*TASK DESCRIPTION*. Stopping at the line that holds "Context (base : Z) (code : list Z).", repeat the lines below exactly, starting from the very first and including that final line.

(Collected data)
• • • •
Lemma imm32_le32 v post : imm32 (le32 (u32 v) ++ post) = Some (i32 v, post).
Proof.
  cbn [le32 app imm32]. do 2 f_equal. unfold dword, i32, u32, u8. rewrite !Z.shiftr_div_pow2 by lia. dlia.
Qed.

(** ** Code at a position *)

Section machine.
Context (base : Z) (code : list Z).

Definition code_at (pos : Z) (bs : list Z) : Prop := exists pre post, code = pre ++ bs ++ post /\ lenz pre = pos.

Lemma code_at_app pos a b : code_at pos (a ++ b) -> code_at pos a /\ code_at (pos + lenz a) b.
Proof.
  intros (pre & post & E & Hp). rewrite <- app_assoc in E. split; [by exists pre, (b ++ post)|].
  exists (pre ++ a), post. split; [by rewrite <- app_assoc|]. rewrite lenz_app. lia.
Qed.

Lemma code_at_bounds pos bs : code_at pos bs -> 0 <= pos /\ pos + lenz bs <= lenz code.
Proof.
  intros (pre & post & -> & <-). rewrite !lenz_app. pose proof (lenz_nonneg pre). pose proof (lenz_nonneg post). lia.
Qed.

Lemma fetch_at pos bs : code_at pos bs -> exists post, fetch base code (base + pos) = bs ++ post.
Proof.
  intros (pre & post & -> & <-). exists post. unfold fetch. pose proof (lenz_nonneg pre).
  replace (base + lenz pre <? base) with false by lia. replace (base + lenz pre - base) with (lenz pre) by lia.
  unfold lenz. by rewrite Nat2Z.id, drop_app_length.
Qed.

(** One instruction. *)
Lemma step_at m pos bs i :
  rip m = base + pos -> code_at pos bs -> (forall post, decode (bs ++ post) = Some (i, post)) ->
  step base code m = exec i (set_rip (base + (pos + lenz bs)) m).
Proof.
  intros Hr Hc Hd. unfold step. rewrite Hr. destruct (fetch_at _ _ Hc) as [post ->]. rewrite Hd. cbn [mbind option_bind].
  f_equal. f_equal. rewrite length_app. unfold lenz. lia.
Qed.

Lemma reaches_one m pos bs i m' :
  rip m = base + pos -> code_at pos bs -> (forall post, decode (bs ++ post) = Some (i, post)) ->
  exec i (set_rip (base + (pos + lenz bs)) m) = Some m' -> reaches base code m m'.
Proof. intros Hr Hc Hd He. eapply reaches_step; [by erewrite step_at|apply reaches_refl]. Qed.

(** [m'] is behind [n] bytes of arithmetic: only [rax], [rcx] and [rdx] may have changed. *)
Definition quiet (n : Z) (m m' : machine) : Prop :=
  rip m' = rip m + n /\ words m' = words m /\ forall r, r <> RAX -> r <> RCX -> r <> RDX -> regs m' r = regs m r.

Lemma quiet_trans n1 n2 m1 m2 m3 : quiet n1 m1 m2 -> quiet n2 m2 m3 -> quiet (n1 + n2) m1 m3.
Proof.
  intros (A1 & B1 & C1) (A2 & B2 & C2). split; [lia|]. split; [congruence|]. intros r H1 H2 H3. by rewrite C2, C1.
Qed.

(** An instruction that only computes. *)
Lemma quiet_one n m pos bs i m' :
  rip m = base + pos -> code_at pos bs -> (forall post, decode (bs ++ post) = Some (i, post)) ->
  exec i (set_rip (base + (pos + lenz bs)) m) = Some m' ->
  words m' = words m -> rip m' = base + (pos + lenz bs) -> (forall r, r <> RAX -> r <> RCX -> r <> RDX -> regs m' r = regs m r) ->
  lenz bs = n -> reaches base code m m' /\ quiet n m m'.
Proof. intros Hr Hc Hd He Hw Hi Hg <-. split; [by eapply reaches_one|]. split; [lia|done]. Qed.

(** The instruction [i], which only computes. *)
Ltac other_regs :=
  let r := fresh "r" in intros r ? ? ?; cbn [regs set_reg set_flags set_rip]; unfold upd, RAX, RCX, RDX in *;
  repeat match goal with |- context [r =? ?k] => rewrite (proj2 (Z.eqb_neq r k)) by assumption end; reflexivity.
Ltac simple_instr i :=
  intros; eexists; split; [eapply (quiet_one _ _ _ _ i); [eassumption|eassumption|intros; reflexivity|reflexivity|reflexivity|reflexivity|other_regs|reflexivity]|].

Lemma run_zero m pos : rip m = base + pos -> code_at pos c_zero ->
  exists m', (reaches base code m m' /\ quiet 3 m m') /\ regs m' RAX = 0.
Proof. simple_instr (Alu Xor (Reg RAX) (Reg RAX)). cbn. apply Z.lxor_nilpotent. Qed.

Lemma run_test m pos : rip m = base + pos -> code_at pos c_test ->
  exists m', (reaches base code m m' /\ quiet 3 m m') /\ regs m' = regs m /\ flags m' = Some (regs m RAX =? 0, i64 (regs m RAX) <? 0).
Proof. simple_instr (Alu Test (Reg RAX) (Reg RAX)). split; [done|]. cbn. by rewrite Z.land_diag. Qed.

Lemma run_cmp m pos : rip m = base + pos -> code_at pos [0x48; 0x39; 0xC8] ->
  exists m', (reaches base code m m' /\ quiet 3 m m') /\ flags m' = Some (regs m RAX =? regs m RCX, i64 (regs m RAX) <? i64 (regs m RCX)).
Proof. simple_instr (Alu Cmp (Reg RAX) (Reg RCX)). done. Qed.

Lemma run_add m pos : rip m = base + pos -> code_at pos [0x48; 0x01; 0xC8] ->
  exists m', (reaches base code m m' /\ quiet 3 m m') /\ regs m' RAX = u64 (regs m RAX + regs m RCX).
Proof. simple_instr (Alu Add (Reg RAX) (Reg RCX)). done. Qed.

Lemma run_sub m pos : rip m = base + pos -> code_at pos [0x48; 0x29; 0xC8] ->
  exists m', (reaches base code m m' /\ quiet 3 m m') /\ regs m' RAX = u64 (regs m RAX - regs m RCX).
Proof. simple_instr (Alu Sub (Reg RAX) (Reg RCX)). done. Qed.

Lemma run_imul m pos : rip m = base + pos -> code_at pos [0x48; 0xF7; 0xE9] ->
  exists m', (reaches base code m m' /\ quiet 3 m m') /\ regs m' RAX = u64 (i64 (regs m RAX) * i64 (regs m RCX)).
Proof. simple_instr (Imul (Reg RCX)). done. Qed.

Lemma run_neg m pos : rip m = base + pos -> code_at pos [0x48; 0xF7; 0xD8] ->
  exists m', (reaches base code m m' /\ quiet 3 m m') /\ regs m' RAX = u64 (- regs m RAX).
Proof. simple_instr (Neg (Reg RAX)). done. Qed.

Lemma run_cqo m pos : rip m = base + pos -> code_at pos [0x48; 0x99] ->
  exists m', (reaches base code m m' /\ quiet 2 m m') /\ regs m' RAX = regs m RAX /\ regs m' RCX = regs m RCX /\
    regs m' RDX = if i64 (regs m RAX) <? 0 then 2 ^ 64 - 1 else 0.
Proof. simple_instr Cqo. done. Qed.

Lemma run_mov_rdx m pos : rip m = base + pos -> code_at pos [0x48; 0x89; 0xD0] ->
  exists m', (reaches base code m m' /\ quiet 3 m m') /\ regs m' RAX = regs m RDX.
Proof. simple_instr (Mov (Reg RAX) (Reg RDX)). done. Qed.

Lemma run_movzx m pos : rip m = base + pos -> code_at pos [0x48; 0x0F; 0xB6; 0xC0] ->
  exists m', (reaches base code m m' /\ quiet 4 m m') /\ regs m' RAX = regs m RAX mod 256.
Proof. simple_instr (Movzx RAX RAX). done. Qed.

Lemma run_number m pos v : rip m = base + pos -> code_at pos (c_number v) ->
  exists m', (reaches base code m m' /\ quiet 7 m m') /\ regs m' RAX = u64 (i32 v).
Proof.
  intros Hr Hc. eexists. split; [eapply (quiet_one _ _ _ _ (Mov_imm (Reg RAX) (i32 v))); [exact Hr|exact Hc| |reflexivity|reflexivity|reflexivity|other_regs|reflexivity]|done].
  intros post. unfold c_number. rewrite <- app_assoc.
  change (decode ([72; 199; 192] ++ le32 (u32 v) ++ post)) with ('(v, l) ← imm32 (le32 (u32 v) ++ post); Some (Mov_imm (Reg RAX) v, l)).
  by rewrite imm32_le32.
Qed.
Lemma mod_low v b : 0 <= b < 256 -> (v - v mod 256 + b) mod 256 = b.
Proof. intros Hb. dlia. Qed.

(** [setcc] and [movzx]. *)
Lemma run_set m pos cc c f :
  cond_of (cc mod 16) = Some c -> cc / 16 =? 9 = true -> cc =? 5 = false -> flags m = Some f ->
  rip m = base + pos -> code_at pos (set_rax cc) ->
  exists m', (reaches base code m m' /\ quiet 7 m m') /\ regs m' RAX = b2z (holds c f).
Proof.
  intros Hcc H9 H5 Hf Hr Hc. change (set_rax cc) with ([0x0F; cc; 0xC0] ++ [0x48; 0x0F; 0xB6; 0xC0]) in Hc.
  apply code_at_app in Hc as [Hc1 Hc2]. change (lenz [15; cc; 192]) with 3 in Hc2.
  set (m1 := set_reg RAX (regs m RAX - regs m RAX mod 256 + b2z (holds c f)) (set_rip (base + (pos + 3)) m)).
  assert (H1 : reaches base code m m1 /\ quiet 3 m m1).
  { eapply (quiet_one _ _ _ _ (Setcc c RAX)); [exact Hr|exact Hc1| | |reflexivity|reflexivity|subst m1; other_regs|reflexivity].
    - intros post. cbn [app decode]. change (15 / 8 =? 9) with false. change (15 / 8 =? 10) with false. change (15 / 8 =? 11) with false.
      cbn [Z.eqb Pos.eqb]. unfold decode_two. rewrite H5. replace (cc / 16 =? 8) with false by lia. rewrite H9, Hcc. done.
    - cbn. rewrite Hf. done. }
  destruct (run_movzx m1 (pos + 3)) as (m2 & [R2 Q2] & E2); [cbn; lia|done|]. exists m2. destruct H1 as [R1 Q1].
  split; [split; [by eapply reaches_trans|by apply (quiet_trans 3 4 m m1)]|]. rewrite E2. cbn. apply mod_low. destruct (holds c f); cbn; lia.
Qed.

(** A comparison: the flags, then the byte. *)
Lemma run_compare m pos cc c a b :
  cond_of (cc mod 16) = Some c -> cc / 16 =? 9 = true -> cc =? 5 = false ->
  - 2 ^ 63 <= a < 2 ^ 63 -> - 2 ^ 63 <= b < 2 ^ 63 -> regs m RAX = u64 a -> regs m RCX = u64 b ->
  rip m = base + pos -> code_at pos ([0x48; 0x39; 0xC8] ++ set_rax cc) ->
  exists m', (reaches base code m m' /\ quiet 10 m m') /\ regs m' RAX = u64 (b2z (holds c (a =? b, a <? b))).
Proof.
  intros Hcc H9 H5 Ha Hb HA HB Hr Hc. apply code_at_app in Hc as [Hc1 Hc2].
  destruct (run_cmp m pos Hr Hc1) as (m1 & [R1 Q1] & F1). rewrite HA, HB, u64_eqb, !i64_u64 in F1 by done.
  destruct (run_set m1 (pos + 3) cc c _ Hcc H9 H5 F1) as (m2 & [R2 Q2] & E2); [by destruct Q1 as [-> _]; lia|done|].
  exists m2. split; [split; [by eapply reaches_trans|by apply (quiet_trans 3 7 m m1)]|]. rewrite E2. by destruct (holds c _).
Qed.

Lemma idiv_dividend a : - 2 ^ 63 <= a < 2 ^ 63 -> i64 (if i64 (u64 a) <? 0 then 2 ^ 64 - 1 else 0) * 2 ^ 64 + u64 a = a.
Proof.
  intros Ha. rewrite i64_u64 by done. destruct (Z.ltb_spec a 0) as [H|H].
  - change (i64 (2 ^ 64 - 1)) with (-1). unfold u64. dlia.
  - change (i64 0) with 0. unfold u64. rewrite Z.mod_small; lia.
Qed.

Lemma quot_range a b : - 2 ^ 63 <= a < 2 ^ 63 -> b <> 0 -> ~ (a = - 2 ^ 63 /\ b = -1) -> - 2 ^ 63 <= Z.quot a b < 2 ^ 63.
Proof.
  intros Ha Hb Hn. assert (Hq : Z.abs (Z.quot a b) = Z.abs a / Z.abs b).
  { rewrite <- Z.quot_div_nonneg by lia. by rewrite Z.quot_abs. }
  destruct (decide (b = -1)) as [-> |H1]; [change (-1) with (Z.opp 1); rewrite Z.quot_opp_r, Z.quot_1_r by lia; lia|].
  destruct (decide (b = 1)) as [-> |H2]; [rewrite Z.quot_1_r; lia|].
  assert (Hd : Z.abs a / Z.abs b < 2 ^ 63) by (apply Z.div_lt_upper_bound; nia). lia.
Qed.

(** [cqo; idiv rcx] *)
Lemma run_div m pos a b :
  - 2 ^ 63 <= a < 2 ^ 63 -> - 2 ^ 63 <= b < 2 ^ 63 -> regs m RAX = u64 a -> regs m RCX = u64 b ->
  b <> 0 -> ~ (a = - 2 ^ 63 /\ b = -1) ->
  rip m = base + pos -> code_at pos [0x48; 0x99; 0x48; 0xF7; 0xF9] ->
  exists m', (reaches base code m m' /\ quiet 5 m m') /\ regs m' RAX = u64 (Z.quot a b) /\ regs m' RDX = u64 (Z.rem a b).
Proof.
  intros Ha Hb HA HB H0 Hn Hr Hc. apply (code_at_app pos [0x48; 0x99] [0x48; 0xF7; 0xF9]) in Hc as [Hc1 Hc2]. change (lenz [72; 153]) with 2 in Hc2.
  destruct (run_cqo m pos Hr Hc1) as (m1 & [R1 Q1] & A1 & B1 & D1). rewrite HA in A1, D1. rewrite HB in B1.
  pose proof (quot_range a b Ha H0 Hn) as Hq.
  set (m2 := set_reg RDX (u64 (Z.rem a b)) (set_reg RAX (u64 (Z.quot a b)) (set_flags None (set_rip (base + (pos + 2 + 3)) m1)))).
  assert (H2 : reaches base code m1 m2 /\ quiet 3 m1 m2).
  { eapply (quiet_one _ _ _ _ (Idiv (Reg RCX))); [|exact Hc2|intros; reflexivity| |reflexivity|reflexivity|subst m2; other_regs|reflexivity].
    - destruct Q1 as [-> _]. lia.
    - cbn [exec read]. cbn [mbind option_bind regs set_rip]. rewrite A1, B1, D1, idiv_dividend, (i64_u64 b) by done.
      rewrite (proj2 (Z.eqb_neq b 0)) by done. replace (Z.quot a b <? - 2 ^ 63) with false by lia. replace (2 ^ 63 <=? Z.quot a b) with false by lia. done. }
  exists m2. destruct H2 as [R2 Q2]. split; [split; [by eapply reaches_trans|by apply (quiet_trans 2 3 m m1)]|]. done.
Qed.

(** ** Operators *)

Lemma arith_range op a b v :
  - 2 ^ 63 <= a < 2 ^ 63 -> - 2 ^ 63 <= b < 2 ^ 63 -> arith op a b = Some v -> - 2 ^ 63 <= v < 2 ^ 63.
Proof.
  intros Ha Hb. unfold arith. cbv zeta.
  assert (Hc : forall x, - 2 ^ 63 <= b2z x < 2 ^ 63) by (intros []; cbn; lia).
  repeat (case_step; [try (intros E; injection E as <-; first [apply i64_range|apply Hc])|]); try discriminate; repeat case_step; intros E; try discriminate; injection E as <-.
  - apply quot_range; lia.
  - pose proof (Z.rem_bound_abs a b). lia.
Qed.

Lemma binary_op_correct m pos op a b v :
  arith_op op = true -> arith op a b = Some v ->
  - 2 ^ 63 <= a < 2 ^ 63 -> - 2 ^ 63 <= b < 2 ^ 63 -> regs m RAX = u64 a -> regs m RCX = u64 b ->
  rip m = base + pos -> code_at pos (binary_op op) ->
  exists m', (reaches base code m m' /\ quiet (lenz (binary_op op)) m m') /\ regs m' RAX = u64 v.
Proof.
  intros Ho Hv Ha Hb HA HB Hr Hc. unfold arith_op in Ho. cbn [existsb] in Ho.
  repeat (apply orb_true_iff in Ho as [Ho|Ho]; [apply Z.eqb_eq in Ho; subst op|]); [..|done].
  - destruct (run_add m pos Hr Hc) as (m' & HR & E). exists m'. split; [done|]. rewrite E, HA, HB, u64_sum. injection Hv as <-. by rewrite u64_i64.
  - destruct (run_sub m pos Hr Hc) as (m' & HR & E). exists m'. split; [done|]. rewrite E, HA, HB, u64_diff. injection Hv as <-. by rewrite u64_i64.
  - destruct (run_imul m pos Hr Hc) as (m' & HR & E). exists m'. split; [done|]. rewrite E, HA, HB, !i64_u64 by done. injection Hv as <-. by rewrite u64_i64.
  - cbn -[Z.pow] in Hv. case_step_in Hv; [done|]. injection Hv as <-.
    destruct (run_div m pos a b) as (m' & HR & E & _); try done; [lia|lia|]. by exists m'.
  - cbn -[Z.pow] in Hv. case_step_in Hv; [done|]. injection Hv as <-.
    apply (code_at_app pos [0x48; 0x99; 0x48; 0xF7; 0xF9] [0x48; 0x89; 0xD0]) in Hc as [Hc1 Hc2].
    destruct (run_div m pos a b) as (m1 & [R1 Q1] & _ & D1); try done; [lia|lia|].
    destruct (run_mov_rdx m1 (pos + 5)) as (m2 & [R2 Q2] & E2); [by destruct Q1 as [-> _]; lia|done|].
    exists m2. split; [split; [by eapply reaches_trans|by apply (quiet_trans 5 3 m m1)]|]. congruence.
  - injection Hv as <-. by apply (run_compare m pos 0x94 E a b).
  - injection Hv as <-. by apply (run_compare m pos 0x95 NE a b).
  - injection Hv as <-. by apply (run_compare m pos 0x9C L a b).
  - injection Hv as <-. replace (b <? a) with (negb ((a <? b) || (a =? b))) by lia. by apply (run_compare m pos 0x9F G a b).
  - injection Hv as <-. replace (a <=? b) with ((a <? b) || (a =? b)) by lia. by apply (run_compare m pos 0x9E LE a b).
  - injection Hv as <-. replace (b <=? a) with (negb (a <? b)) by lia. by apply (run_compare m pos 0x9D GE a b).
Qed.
• • • •
*WRITTEN RESPONSE*.
Lemma imm32_le32 v post : imm32 (le32 (u32 v) ++ post) = Some (i32 v, post).
Proof.
  cbn [le32 app imm32]. do 2 f_equal. unfold dword, i32, u32, u8. rewrite !Z.shiftr_div_pow2 by lia. dlia.
Qed.

(** ** Code at a position *)

Section machine.
Context (base : Z) (code : list Z).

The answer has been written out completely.